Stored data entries
(** A broadcast that arrived, for the first bytes of the two buffers. *)
Lemma broadcast_bytes p q count count' n ms mt :
  count = count' -> Z.of_nat n <= count * 2 ->
  op_bytes (NcclBcast q count' 0) mt = op_bytes (NcclBcast p count 0) ms ->
  vram_read q n mt = vram_read p n ms.
Proof.
  intros <- Hn Hop. simpl in Hop.
  assert (forall a m, vram_read a n m = take n (vram_read a (Z.to_nat (count * 2)) m)) as Htake.
  { intros a m. rewrite <- (Z.add_0_r a) at 1. change 0 with (Z.of_nat 0).
    by rewrite (vram_read_window a 0 n (Z.to_nat (count * 2))) by lia. }
  by rewrite !Htake, Hop.
Qed.

(** ** Properties *)

Section properties.
Context {W Wd C Wire Srv Ch : Type} `{CudaApi W} `{CudaContextApi W} (obs : W -> cuda_obs) `{!CudaLaws W obs}.
Context `{CudaApi Wd} `{GrpcContext C} `{!GrpcLaws C} `{Protobuf Wire} `{!ProtobufLaws Wire}.
Context `{!ServerApi Srv (MethodHandler (Driver Wd C) Wire)} `{!ServerLaws Srv (MethodHandler (Driver Wd C) Wire)}.
Context (env : EngineEnv) (denv tenv : Env) (dial : Z -> string -> option Conn) (ch : Ch).
Implicit Types (E R : WPICheckpointEngine W) (S T : Driver Wd C).

(** The engine's calls are answered by the driver of its node, in the state [S]. *)
Definition calls_driver S : Prop :=
  forall c, answer (client_env env) c = answered_by (driver_server denv dial : Srv) ch S c.

(** C3: the weights reach the workers. A trainer calls the driver of its node through the
    client's stub, and the targets answer that driver with OK. Then send_weights returns
    and the propagation succeeds. The bytes that the driver sent over its socket of
    position i, when they arrive at the driver of node i with the header in the first chunk,
    make that driver, which holds the buffer with as many elements, answer with the OK
    that was awaited and give each of its live consumers PRE_UPDATE and READY. And a worker
    of the node that shares the buffer with its driver, and reads after the data of this
    transfer arrived, yields the trainer's weights. *)
Theorem weights_reach_workers weights p nodes b E S ms :
  let request := broadcast_request (buffer_id E) nodes in
  ready_to_send p nodes E ->
  Forall weight_ok weights -> NoDup weights.*1 -> aligned 0 weights ->
  total_nbytes weights <= bucket_size E -> total_nbytes weights <= bi_size_bytes b / 2 * 2 ->
  calls_driver S -> msg_ok wpi__pb2.NodePropagateRequest request = true ->
  dict_get (buffer_id E) (ALLOCATED_BUFFERS S) = Some b -> consumers_known b S ->
  CUPY_AVAILABLE denv = true -> (forall op, nccl_result denv op = None) ->
  all_accept denv dial request ->
  exists E' md S' js,
    send_weights env weights E = (Ret tt, E') /\ zmq_sent E' = zmq_sent E ++ [(topic, md)] /\
    rpc (NodePropagate denv dial request) S = (RpcOk tt, S') /\ NoDup js /\
    forall i ip, nodes !! i = Some ip ->
      exists j cj, js !! i = Some j /\ conns S !! j = None /\ conns S' !! j = Some cj /\
        forall fuel conn c tb a T,
          (** the driver of the node, with what was sent to it *)
          ready_target tenv fuel conn c (buffer_id E) (nccl_unique_id denv) tb a T ->
          bi_size_bytes tb / 2 = bi_size_bytes b / 2 ->
          bytes_of (inbox c) = outbox cj -> header_first c ->
          exists T', handle_target_connection tenv fuel conn T = (Ret tt, T') /\
            outbox <$> conns T' !! conn = Some (outbox c +:+ line "OK") /\
            (forall k ck, k ∈ bi_notify_sockets tb -> conns T !! k = Some ck -> conn_alive ck = true ->
               outbox <$> conns T' !! k = Some (outbox ck +:+ line "PRE_UPDATE" +:+ line "READY")) /\
            forall mt q size R,
              nccl_delivers ms mt S S' T T' ->
              (** the trainer's buffer is the driver's, the worker's that of the target *)
              vram_read (bi_device_ptr b) (Z.to_nat (total_bytes md)) ms =
                vram_read p (Z.to_nat (total_bytes md)) (engine_memory E') ->
              vram_read q (Z.to_nat (total_bytes md)) (engine_memory R) =
                vram_read (bi_device_ptr tb) (Z.to_nat (total_bytes md)) mt ->
              ready_to_receive q size md R -> total_bytes md <= size ->
              exists R' views,
                receive_weights R = (Ret tt, R') /\ yielded R' = yielded R ++ views /\
                Forall2 (fun nw nv => nv.1 = nw.1 /\ view_dtype nv.2 = t_dtype nw.2 /\
                           view_shape nv.2 = t_shape nw.2 /\
                           view_bytes (engine_memory R') nv.2 = t_bytes nw.2) weights views.
Proof.
  intros request Hready Hw Hnd Hal Hfit Hfit' Hcalls Hok Hb Hcons Hcupy Hnccl Hacc.
  destruct (propagate_run denv dial request b S) as (S' & js & Ep & Hlog & Hjs & Hf & _); [done..|].
  destruct (send_run obs env weights p nodes E) as (E' & t & Es & Hz & Hm & _); [done..| |].
  { rewrite Hcalls. etransitivity; [apply answered_by_driver; exact Hok|]. simpl. fold request. by rewrite Ep. }
  eexists E', _, S', js. split; [done|]. split; [done|]. split; [done|]. split; [done|]. intros i ip Hip.
  assert (target_fields request i = Some (buffer_id E, 0, 0)) as Hfld.
  { unfold target_fields. simpl. by rewrite Hip. }
  pose proof (wire_request_lookup _ (nccl_unique_id denv) _ _ _ _ Hfld) as Hwire.
  destruct (wire_requests request _ !! i) as [r|] eqn:Er; [|done]. injection Hwire as Hwire.
  destruct (Forall2_lookup_r _ _ _ _ _ Hf Er) as (j & Hj & Hn & cj & Hcj & Hout & _).
  exists j, cj. split_and!; [done..|]. intros fuel conn c tb a T Ht Hsize Hbytes Hh.
  rewrite Hout, Hwire in Hbytes. apply header_first_arrived in Hbytes; [|by eapply rt_line|done].
  destruct (target_served tenv fuel conn c _ _ _ _ _ _ (nccl_unique_id denv) tb a T Ht Hbytes)
    as (T' & Et & Hlt & Hc & Hcs & _).
  exists T'. split; [done|]. split; [by rewrite Hc|]. split; [exact Hcs|].
  intros mt q size R Hdel Hsrc Hdst HR Hqs. simpl in Hsrc, Hdst, Hqs.
  destruct (receive_run weights q size R) as (R' & Er' & Hy & HmR); [done..|].
  exists R', (views_of q 0 weights). split; [done|]. split; [done|].
  apply (views_read p q 0 weights (engine_memory E)); [done|done|].
  rewrite !Z.add_0_r, HmR, <- Hm, Hdst, <- Hsrc.
  apply (broadcast_bytes _ _ (bi_size_bytes b / 2) (bi_size_bytes tb / 2)); [done| |].
  { pose proof (total_nonneg _ Hw). lia. }
  rewrite wire_requests_length in Hlog. simpl in Hlog, Hlt.
  eapply Hdel; [exact Hlog|exact Hlt|by apply elem_of_cons; left|]. simpl. by rewrite Hsize.
Qed.

(** C31: a transfer that fails looks like one that succeeded. When a target cannot join the
    communicator, its consumers got PRE_UPDATE and will get no READY; a worker whose
    notification socket holds just that line, and that finds the trainer's table, returns
    nevertheless, and yields the weights of the previous step, which are still in the
    buffer, under the names of the new ones. *)
Theorem failed_transfer_yields_previous fuel conn c id ws rank_ mode o l nccl_id b a msg T j cj :
  conns T !! conn = Some c -> conn_alive c = true -> has_room (line "OK") c = true ->
  request_arrived id ws rank_ mode o l nccl_id c ->
  has_char NL id = false -> valid_utf8 id = true -> String.length nccl_id = 128%nat ->
  (length (inbox c) <= fuel)%nat ->
  (forall k, k ∈ bi_notify_sockets b -> sock_room (line "PRE_UPDATE") (conns T) k = true) ->
  dict_get id (ALLOCATED_BUFFERS T) = Some b -> NoDup (bi_notify_sockets b) ->
  conn ∉ bi_notify_sockets b -> CUPY_AVAILABLE denv = true -> cuda_allocator T = Some a ->
  nccl_result denv (NcclInit ws nccl_id rank_) = Some msg ->
  j ∈ bi_notify_sockets b -> conns T !! j = Some cj -> conn_alive cj = true -> outbox cj = "" ->
  exists T' sent, handle_target_connection denv fuel conn T = (Ret tt, T') /\
    outbox <$> conns T' !! j = Some sent /\ sent = line "PRE_UPDATE" /\
    forall previous q p m size R i rc,
      Forall weight_ok previous -> aligned 0 previous -> total_nbytes previous <= size ->
      notify_socket (wpi_client R) = Some i -> socks (wpi_client R) !! i = Some rc -> inbox rc = [sent] ->
      ready_to_receive q size
        {| bucket_meta := table_of 0 previous; total_bytes := total_nbytes previous |} R ->
      vram_read q (Z.to_nat (total_nbytes previous)) (engine_memory R) =
        vram_read p (Z.to_nat (total_nbytes previous)) (packed_memory p previous m) ->
      exists R' views,
        receive_weights R = (Ret tt, R') /\ yielded R' = yielded R ++ views /\
        Forall2 (fun nw nv => nv.1 = nw.1 /\ view_bytes (engine_memory R') nv.2 = t_bytes nw.2)
          previous views.
Proof.
  intros Hc Halive Hrm Hreq Hid Hv Hn Hf Hrooms Hb Hnd Hconn Hcupy Ha Hnccl Hj Hcj Hal Ho.
  destruct (target_join_fails denv fuel conn c id ws rank_ mode o l nccl_id b a msg T)
    as (T' & E & _ & Hout); [done..|].
  exists T', (line "PRE_UPDATE"). split; [done|]. split; [by rewrite (Hout j cj), Ho|]. split; [done|].
  intros previous q p m size R i rc Hw Hal' Hfit _ _ _ HR Hmem.
  destruct (receive_run previous q size R) as (R' & Er & Hy & HmR); [done..|].
  exists R', (views_of q 0 previous). split; [done|]. split; [done|].
  eapply Forall2_impl.
  - apply (views_read p q 0 previous m (engine_memory R')); [done|done|].
    rewrite !Z.add_0_r, HmR. exact Hmem.
  - intros x y (Hname & _ & _ & Hbytes). done.
Qed.
End properties.

(** ** Witnesses *)

Import GrpcSim.

Module ClusterDemo.

#[local] Abbreviation server := (dict (MethodHandler Demo.driver value)).

(** The driver of the trainer's node holds "m"; nobody listens there. *)
Definition source : Demo.driver := Demo.staged "c1" "m" (4 * MiB).

(** The client on that node. *)
Definition env : EngineEnv :=
  {| client_env := {| environ _ := None; path_exists _ _ := true; connect_to _ _ := None; new_fd _ := 17;
       cdll _ := true;
       answer := answered_by (driver_server Demo.env PropagateDemo.all_ok : server) tt source |};
     ray_node_ip := "10.0.0.1"; get_free_port _ := 5555;
     is_valid_ipv6_address _ := false; gce_metadata := None;
     list_of_set := elements |}.

(** The request of rank 1, in two chunks, on socket 1 of the target. *)
Definition conn : Conn := TargetDemo.peer (TargetDemo.chunks "m" 2 1 0 0 0) false.

Definition target : Demo.driver := set_conns (<[1%nat := conn]>) TargetDemo.served.

(** The trainer after send_weights. *)
Definition sent : WPICheckpointEngine ClientSim.csim :=
  (send_weights env EngineDemo.weights EngineDemo.master).2.

(** Both drivers have the buffer at address 2^40, the trainer at 4096, the worker at 8192. *)
Definition driver_memory : vram := fun a => engine_memory sent (a - 2 ^ 40 + 4096).

Definition worker : WPICheckpointEngine ClientSim.csim :=
  with_messages [] (zmq_sent sent)
    (with_memory (fun a => driver_memory (a - 8192 + 2 ^ 40))
      (mk_Engine 16 "m" "m" false (Some 1) (Some 2) (Some (8192, 16)) None
         (ClientSim.waiting [line "PRE_UPDATE"; line "READY"]) (Some (Sub "tcp://10.0.0.1:5555" topic)) [] []
         true [])).
End ClusterDemo.

(** The drivers' buffers are at the same address, and so are the data. *)
Lemma demo_delivers S S' T T' :
  nccl_log S = [] -> nccl_log T = [] ->
  nccl_log S' = [NcclInit 2 Demo.nccl_id 0; NcclBcast (2 ^ 40) (2 * MiB) 0] ->
  nccl_log T' = [NcclInit 2 Demo.nccl_id 1; NcclBcast (2 ^ 40) (2 * MiB) 0] ->
  nccl_delivers (Wd:=Sim.sim) (C:=option (status_code * string)) ClusterDemo.driver_memory
    ClusterDemo.driver_memory S S' T T'.
Proof.
  intros E1 E2 E3 E4 ws nid rank srcs src dst. rewrite E1, E2, E3, E4. simpl.
  intros [= <- <- <-] [= <- <-].
  intros ->%list_elem_of_singleton. done.
Qed.

(** The worker of the target is ready, and its buffer has the bytes of its driver's. *)
Lemma demo_worker_ready md :
  zmq_sent ClusterDemo.sent = [(topic, md)] ->
  ready_to_receive 8192 16 md ClusterDemo.worker /\ total_bytes md = 6.
Proof.
  intros Hz. split.
  - split; [exists 1; split; [reflexivity|lia]|]. split; [reflexivity|].
    split; [eexists; reflexivity|]. split; [by exists []|].
    exists 0%nat. do 3 eexists. split; [reflexivity|]. split; [reflexivity|]. split; [reflexivity|].
    by apply Nat.leb_le.
  - vm_compute in Hz. injection Hz as Hz. rewrite <- Hz. reflexivity.
Qed.

(** The source has one socket at the end, with the request for rank 1. *)
Lemma demo_only_socket j cj :
  conns (rpc (NodePropagate Demo.env PropagateDemo.all_ok (broadcast_request "m" ["10.0.0.2"]))
    ClusterDemo.source).2 !! j = Some cj ->
  outbox cj = bytes_of (inbox ClusterDemo.conn).
Proof.
  intros Hj%elem_of_map_to_list.
  assert (forallb (fun kv => String.eqb (outbox kv.2) (bytes_of (inbox ClusterDemo.conn)))
    (map_to_list (conns (rpc (NodePropagate Demo.env PropagateDemo.all_ok (broadcast_request "m" ["10.0.0.2"]))
      ClusterDemo.source).2)) = true) as Hall by (vm_compute; reflexivity).
  rewrite forallb_forall in Hall. apply list_elem_of_In in Hj.
  apply String.eqb_eq. exact (Hall (j, cj) Hj).
Qed.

What the task requires
Extract every line from the records above that contains the word "Hnccl".

Solved problem
  intros request Hready Hw Hnd Hal Hfit Hfit' Hcalls Hok Hb Hcons Hcupy Hnccl Hacc.
  intros Hc Halive Hrm Hreq Hid Hv Hn Hf Hrooms Hb Hnd Hconn Hcupy Ha Hnccl Hj Hcj Hal Ho.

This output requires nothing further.